What you are asked to do:
Below are the records; tally the lines in them that include the word "level" and reply with the number alone.

----- Excerpted records -----

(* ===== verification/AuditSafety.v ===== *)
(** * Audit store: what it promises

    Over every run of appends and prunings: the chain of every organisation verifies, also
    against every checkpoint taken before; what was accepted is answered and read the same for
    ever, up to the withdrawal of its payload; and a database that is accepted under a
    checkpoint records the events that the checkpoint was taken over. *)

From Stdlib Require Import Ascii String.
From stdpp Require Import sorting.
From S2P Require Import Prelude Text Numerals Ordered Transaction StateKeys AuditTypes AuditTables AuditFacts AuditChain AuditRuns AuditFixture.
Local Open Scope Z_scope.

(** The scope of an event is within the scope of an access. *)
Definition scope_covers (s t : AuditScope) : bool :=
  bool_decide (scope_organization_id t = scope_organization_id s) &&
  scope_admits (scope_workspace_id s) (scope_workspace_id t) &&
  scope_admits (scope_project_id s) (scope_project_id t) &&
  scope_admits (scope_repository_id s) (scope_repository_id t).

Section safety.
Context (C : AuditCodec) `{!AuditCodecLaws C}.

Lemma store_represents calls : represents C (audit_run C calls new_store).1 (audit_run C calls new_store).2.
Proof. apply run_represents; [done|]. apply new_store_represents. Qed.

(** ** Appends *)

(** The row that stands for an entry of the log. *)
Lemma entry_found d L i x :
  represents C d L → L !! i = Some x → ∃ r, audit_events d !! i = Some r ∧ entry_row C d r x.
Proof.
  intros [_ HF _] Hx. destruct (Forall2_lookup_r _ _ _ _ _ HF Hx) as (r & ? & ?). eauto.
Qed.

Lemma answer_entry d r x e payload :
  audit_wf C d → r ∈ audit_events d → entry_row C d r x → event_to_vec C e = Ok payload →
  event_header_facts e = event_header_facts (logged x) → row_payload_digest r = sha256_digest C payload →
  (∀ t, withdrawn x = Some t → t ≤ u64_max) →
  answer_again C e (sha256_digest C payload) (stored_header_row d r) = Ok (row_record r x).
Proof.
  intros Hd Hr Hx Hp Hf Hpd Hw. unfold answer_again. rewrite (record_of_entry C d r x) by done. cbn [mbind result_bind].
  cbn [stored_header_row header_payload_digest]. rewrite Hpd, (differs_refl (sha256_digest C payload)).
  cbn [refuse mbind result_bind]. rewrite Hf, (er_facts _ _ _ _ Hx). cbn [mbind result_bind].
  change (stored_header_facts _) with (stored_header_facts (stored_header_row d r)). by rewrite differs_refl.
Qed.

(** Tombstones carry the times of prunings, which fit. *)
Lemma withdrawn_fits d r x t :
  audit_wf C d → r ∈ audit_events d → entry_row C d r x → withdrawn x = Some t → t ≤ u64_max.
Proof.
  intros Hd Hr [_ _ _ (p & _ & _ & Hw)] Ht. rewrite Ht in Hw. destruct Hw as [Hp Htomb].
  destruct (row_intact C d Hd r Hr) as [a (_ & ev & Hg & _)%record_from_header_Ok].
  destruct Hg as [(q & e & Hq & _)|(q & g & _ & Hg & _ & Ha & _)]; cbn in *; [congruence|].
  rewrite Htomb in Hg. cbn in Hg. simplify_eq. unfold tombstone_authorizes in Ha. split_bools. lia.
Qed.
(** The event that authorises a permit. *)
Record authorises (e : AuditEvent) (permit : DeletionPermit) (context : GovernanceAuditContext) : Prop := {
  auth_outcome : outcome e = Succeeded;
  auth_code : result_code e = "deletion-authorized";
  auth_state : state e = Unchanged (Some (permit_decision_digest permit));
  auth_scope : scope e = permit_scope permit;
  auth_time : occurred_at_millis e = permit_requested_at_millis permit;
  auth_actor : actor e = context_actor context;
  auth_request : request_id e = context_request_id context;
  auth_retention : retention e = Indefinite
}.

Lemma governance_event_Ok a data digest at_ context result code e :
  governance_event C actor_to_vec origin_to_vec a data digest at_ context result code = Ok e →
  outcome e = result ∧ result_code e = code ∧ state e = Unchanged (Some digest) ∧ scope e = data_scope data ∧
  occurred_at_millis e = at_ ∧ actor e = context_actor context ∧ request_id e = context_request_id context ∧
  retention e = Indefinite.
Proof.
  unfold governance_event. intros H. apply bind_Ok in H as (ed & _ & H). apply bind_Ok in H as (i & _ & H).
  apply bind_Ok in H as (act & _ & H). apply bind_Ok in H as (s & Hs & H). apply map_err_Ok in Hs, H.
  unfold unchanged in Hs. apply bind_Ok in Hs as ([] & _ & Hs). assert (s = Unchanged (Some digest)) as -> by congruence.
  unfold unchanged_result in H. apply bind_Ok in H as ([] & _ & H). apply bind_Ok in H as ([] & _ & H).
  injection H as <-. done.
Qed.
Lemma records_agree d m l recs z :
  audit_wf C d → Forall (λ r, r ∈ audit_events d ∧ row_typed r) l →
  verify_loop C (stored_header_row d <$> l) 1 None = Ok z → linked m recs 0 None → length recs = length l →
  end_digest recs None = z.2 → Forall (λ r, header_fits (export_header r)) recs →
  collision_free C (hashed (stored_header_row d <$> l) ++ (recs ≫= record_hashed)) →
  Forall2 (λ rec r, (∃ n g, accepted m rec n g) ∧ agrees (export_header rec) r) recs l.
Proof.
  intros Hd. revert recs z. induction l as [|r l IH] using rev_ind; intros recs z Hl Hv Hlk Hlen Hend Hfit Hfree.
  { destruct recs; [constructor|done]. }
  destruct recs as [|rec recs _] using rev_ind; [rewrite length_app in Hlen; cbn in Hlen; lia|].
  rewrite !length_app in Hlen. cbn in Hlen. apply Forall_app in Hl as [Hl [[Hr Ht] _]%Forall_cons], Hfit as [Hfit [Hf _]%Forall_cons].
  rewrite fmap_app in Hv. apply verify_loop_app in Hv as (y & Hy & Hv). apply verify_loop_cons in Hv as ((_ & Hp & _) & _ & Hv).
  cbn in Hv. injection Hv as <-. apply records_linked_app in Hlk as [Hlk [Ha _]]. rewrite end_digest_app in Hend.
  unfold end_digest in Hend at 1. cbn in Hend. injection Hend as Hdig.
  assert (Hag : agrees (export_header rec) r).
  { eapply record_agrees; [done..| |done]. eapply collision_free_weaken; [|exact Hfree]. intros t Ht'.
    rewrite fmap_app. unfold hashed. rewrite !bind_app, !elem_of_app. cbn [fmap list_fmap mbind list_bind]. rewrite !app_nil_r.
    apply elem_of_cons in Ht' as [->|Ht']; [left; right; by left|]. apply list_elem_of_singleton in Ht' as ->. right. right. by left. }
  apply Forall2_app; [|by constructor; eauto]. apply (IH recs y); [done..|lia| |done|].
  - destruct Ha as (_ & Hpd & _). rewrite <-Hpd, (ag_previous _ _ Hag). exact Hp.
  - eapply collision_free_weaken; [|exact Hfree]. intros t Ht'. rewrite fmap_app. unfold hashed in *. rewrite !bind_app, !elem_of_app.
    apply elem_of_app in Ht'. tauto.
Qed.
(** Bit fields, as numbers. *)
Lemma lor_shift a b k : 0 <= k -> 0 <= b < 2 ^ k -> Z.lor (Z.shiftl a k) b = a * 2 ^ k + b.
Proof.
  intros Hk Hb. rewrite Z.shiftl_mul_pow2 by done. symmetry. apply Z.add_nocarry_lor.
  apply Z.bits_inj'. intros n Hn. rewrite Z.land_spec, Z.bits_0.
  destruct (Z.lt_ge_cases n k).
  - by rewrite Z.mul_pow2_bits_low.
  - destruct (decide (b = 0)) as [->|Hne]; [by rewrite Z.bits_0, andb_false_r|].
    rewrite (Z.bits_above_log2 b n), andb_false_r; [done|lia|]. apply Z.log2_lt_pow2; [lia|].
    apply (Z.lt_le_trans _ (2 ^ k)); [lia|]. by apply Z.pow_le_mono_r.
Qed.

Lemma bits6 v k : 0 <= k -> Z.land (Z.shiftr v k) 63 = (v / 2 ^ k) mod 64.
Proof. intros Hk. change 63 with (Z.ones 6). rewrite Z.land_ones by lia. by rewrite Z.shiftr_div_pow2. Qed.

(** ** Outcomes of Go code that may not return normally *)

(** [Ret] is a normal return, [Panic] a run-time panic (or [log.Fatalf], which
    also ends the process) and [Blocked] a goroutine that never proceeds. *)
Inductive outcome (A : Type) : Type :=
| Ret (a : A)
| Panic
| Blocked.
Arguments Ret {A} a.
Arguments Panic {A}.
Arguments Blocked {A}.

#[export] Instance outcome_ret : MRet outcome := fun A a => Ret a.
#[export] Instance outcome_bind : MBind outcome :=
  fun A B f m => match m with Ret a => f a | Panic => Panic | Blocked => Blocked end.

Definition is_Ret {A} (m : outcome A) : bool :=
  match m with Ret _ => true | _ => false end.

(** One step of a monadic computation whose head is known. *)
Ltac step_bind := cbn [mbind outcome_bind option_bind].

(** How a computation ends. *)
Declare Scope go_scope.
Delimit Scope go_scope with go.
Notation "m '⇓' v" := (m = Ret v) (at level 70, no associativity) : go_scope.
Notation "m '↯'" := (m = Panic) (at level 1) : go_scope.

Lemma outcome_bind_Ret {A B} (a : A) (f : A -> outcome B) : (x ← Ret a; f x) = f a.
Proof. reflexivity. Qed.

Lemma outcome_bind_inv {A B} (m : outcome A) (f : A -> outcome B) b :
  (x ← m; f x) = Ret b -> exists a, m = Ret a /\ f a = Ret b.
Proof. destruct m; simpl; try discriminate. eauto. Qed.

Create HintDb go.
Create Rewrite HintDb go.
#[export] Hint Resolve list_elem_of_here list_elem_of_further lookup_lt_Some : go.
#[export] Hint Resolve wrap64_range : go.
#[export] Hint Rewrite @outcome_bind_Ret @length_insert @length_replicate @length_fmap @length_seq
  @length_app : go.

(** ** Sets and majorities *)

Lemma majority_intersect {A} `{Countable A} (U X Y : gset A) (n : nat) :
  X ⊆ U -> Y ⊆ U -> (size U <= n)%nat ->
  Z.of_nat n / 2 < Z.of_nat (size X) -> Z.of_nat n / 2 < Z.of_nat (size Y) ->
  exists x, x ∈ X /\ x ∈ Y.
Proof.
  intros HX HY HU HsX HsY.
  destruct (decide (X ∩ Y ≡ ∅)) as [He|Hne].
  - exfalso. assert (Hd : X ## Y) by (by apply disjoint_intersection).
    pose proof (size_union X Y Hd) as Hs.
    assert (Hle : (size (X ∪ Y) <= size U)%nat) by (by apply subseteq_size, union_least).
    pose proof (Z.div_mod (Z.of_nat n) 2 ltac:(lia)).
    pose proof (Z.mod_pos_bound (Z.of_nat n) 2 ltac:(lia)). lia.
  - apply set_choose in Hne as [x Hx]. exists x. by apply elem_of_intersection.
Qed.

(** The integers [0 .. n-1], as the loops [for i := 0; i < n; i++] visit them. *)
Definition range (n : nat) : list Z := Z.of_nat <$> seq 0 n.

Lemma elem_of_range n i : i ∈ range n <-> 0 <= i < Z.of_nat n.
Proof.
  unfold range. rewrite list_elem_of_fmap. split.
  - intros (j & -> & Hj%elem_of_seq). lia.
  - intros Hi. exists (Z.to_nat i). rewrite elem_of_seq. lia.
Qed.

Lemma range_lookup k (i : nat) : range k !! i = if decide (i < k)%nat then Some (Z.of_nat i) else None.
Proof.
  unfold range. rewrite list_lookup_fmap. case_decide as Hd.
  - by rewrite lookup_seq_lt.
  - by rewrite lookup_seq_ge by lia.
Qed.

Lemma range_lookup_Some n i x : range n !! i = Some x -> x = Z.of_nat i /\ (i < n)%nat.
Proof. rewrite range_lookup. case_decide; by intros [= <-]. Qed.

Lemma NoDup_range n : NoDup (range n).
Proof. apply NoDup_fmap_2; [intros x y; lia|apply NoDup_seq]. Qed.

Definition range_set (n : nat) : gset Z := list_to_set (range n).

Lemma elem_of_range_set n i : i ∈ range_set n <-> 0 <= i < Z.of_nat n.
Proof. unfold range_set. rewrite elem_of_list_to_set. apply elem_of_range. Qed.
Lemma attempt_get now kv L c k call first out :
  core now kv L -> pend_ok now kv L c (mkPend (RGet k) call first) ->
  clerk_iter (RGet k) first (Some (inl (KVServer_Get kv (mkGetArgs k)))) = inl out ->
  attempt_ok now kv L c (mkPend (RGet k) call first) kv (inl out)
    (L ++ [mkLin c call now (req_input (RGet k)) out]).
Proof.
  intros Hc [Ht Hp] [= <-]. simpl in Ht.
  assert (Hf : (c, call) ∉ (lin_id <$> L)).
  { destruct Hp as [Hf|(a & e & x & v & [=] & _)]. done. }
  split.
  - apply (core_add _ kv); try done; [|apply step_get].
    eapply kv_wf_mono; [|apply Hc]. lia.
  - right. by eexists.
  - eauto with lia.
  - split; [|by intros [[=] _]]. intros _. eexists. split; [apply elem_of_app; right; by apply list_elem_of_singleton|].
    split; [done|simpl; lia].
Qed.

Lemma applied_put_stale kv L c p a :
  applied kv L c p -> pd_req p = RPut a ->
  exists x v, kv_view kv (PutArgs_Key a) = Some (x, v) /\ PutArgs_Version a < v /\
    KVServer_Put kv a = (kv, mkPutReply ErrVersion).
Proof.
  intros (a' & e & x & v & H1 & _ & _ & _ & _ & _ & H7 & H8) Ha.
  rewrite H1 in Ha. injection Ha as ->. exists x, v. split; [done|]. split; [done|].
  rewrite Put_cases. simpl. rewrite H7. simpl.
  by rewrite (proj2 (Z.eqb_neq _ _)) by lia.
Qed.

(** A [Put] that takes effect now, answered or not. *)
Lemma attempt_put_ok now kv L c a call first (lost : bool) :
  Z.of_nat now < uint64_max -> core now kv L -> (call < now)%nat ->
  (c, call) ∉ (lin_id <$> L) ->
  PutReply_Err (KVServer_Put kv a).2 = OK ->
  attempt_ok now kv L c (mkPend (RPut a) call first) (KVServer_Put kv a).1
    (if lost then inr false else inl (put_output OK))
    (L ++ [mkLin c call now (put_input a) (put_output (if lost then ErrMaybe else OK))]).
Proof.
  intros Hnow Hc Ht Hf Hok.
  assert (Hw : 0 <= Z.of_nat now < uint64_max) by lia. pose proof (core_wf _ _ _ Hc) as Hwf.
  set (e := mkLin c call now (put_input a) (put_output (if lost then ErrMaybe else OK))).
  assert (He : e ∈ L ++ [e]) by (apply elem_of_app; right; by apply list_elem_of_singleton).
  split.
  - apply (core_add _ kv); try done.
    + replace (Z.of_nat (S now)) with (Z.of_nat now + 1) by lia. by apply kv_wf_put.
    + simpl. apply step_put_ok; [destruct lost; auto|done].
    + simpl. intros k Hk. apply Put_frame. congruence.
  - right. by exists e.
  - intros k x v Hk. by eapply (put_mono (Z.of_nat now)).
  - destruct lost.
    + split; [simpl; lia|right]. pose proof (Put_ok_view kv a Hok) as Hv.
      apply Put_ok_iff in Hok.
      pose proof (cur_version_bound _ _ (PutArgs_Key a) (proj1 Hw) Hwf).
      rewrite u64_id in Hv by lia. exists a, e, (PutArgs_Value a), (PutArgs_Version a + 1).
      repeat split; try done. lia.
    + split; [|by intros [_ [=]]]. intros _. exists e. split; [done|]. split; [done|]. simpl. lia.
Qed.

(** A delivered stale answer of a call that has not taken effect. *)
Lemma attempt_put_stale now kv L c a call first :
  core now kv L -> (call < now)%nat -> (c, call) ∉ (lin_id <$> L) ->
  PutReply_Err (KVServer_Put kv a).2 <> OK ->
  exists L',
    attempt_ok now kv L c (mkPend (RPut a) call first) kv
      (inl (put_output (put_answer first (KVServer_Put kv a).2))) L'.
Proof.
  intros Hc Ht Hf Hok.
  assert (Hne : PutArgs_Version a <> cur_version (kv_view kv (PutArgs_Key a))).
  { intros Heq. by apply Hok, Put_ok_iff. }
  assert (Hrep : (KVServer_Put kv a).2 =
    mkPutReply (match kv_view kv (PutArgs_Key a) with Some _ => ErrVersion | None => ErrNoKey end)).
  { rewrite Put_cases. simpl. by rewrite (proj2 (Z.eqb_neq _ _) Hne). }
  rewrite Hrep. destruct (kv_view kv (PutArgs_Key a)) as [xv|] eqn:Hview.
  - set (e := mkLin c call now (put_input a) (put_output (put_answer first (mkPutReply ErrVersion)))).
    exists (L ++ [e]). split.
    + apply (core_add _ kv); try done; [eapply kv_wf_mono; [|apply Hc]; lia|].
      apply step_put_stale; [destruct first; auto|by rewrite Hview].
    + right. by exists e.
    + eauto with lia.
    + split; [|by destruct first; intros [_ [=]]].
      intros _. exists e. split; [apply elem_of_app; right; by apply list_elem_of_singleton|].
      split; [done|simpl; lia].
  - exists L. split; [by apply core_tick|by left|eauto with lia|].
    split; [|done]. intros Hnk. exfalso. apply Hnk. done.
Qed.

-----

Result:
2